### [WHAT TO DO]
Using the data below, report how many lines hold the word "done". Include nothing else in the reply.

Collected data entries

"""

(** C10.  Whatever options [NewBuilder] is given, the builder it returns has
    both normalization flags set, and no later call clears them.  So every
    entry of a file that [Build] returns, at any point of the builder's
    lifetime, stores its path as the lowercase form of a path whose slashes
    were replaced by backslashes; with a lowercase mapping that is idempotent
    and introduces no slash, the stored path is a fixed point of lowercasing
    and contains no slash. *)
Theorem Builder_always_normalizes_paths (o : BuildOptions) (b : Builder) :
  (∀ s, ToLower (ToLower s) = ToLower s) →
  (∀ s, hasByte slash s = false → hasByte slash (ToLower s) = false) →
  lifetime o b →
  LowercasePaths (opts b) = true ∧
  BackslashPaths (opts b) = true ∧
  ∀ out file entry,
    Build b out → out.2 = Ok file → entry ∈ Textures file →
    ∃ path r,
      path ∈ inputs b ∧ buildEntry b path = Ok entry ∧
      PAAFile entry = ToLower (TrimPrefix (ReplaceAllByte r slash backslash) dotBackslash) ∧
      ToLower (PAAFile entry) = PAAFile entry ∧
      hasByte slash (PAAFile entry) = false.
Proof.
  intros Hidem Hslash Hlife.
  pose proof (lifetime_opts o b Hlife) as Hopts.
  destruct (NewBuilder_flags o) as [Hlower Hback].
  rewrite <- Hopts in Hlower, Hback.
  split; [done|]. split; [done|].
  intros out file entry ->%Build_is_serial Hfile Hentry.
  unfold BuildSerial in Hfile. cbn [snd] in Hfile.
  apply buildSerial_textures in Hfile. rewrite app_nil_l in Hfile.
  rewrite Hfile in Hentry.
  apply list_elem_of_omap in Hentry as (path & Hpath & Hbuilt).
  unfold builtEntry in Hbuilt.
  rewrite (buildEntry_ext (prepare b) b path) in Hbuilt by done.
  destruct (buildEntry b path) as [entry'|] eqn:Hb; [|done].
  injection Hbuilt as ->.
  assert (path ∈ inputs b) as Hin.
  { revert Hpath. unfold prepare. simpl.
    destruct (inputsSorted b); simpl; [done|].
    by rewrite sortStrings_Permutation. }
  pose proof (buildEntry_PAAFile b path entry Hb) as Hstored.
  unfold normalizePath in Hstored. rewrite Hlower, Hback in Hstored.
  match type of Hstored with
  | _ = ToLower (TrimPrefix (ReplaceAllByte ?r _ _) _) => exists path, r
  end.
  split; [done|]. split; [done|]. split; [done|].
  rewrite Hstored. split; [apply Hidem|].
  apply Hslash, hasByte_TrimPrefix, hasByte_ReplaceAllByte. done.
Qed.
End builder.


(** ** The builder on the concrete host *)

Lemma lowerAscii_idem c : lowerAscii (lowerAscii c) = lowerAscii c.
Proof. destruct c as [[] [] [] [] [] [] [] []]; reflexivity. Qed.

Lemma lowerAscii_slash c : lowerAscii c = slash → c = slash.
Proof. destruct c as [[] [] [] [] [] [] [] []]; vm_compute; congruence. Qed.

Lemma lowerString_idem s : lowerString (lowerString s) = lowerString s.
Proof.
  induction s as [|c s IH]; simpl; [done|].
  by rewrite lowerAscii_idem, IH.
Qed.

Lemma lowerString_no_slash s :
  hasByte slash s = false → hasByte slash (lowerString s) = false.
Proof.
  induction s as [|c s IH]; simpl; [done|].
  intros [Hc Hs]%orb_false_iff. rewrite (IH Hs), orb_false_r.
  apply bool_decide_eq_false. apply bool_decide_eq_false in Hc.
  intros Hl. by apply Hc, lowerAscii_slash.
Qed.

Lemma sampleHost_GOMAXPROCS : 1 <= @GOMAXPROCS sampleHost < 2 ^ 63.
Proof. simpl. lia. Qed.
Definition analyze_video (video_path : string) (detector : BlackBarDetector)
    (sample_rate : Z) : Result (list CutEvent) :=
  let cap := VideoCapture video_path in
  if negb (isOpened cap) then
    Err (ValueError ("Could not open video file: " ++ video_path))
  else
    let fps := CAP_PROP_FPS cap in
    read_loop detector sample_rate fps (cap_frames cap) [] None 0.

End WithOpenCV.

End Analyzer.

Export Analyzer.

(** ** utils.py *)

Module Utils.

(** An element of [segments]: the tuple
    [(start_frame, end_frame, segment_name, bar_state)]. *)
Record Segment : Type := mkSegment {
  start_frame : Z;
  end_frame : Z;
  segment_name : string;
  bar_state : option BarState
}.

(** [for i in range(len(cuts) - 1)]: one segment per adjacent pair
    [cuts[i], cuts[i + 1]]; the list argument is [cuts[i:]]. *)
Fixpoint segments_between (cuts : list CutEvent) (i : Z) : list Segment :=
  match cuts with
  | cut :: ((next :: _) as cuts') =>
      mkSegment (frame_number cut) (frame_number next)
                ("segment_" ++ fmt_02d (i + 2)) (Some (after_state cut))
      :: segments_between cuts' (i + 1)
  | _ => []
  end.
(** [int(s)]; [None] is [ValueError]. *)
Definition py_int (s : pystr) : option Z :=
  let '(neg, r) := parse_sign (drop_while Py_ISSPACE (ascii_transform s)) in
  match r with
  | c :: _ =>
      if is_digit c then
        match scan_int_digits 0 0 r with
        | Some (v, rest) =>
            match drop_while Py_ISSPACE rest with
            | [] => Some (if neg then - Z.of_N v else Z.of_N v)%Z
            | _ => None
            end
        | None => None
        end
      else None
  | [] => None
  end.

(** [re.findall(r'\d+', s)] *)
Definition re_findall_digits (s : pystr) : list pystr :=
  findall_runs is_decimal [] s.

(** [str(x)] *)
Definition py_str (x : pyobj) : pystr :=
  match x with
  | PyNone => py "None"
  | PyFloat f => float_repr R f
  | PyStr s => s
  | PyInt z => int_str z
  | PyBool b => if b then py "True" else py "False"
  end.

End WithRuntime.

End Builtins.
Export Builtins.

(** ** pandas operations *)

Module Pandas.

(** [df[col]]: a [Series] when one column carries the label, a
    [DataFrame] of them when several do. *)
Inductive selection :=
| OneSeries (c : column)
| SubFrame (cs : list (pystr * column)).

Definition has_label (col : pystr) (nc : pystr * column) : bool :=
  pystr_eqb (fst nc) col.

Definition getitem (df : DataFrame) (col : pystr) : result selection :=
  match filter (fun nc => has_label col nc = true) (cols df) with
  | [] => Raised (Exn KeyError col)
  | [nc] => Returned (OneSeries (snd nc))
  | cs => Returned (SubFrame cs)
  end.

(** [.dtype], an attribute of a [Series] only *)
Definition dtype_of (sel : selection) : result dtype :=
  match sel with
  | OneSeries c => Returned (col_dtype c)
  | SubFrame _ =>
      Raised (Exn AttributeError (py "'DataFrame' object has no attribute 'dtype'"))
  end.

(** [.str.replace(old, new)], element by element; a missing cell stays
    missing. *)
Definition str_replace (old : codepoint) (new : pystr) (sel : selection)
  : result column :=
  match sel with
  | OneSeries (ObjectCol cells) =>
      Returned (ObjectCol (map (option_map (str_replace1 old new)) cells))
  | OneSeries _ =>
      Raised (Exn AttributeError (py "Can only use .str accessor with string values!"))
  | SubFrame _ =>
      Raised (Exn AttributeError (py "'DataFrame' object has no attribute 'str'"))
  end.

(** [df[col] = c]: the column of that label is replaced where it stands;
    a new label is added at the end. *)
Definition setitem (df : DataFrame) (col : pystr) (c : column) : DataFrame :=
  if existsb (has_label col) (cols df)
  then mkDataFrame (nrows df)
         (map (fun nc => if has_label col nc then (fst nc, c) else nc) (cols df))
  else mkDataFrame (nrows df) (cols df ++ [(col, c)]).

(** [df.select_dtypes(include=[dt])] *)
Definition select_dtypes (dt : dtype) (df : DataFrame) : DataFrame :=
  mkDataFrame (nrows df)
    (filter (fun nc => dtype_eqb (col_dtype (snd nc)) dt = true) (cols df)).

(** [df.isnull()]: the table of the same shape that marks the missing
    cells. *)
Definition col_isnull (c : column) : list bool :=
  match c with
  | ObjectCol cells => map (fun x => match x with None => true | Some _ => false end) cells
  | Float64Col vals => map is_nan vals
  | Int64Col vals => map (fun _ => false) vals
  | BoolCol vals => map (fun _ => false) vals
  end.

"""

### [ANSWER TO THE EXERCISE]
8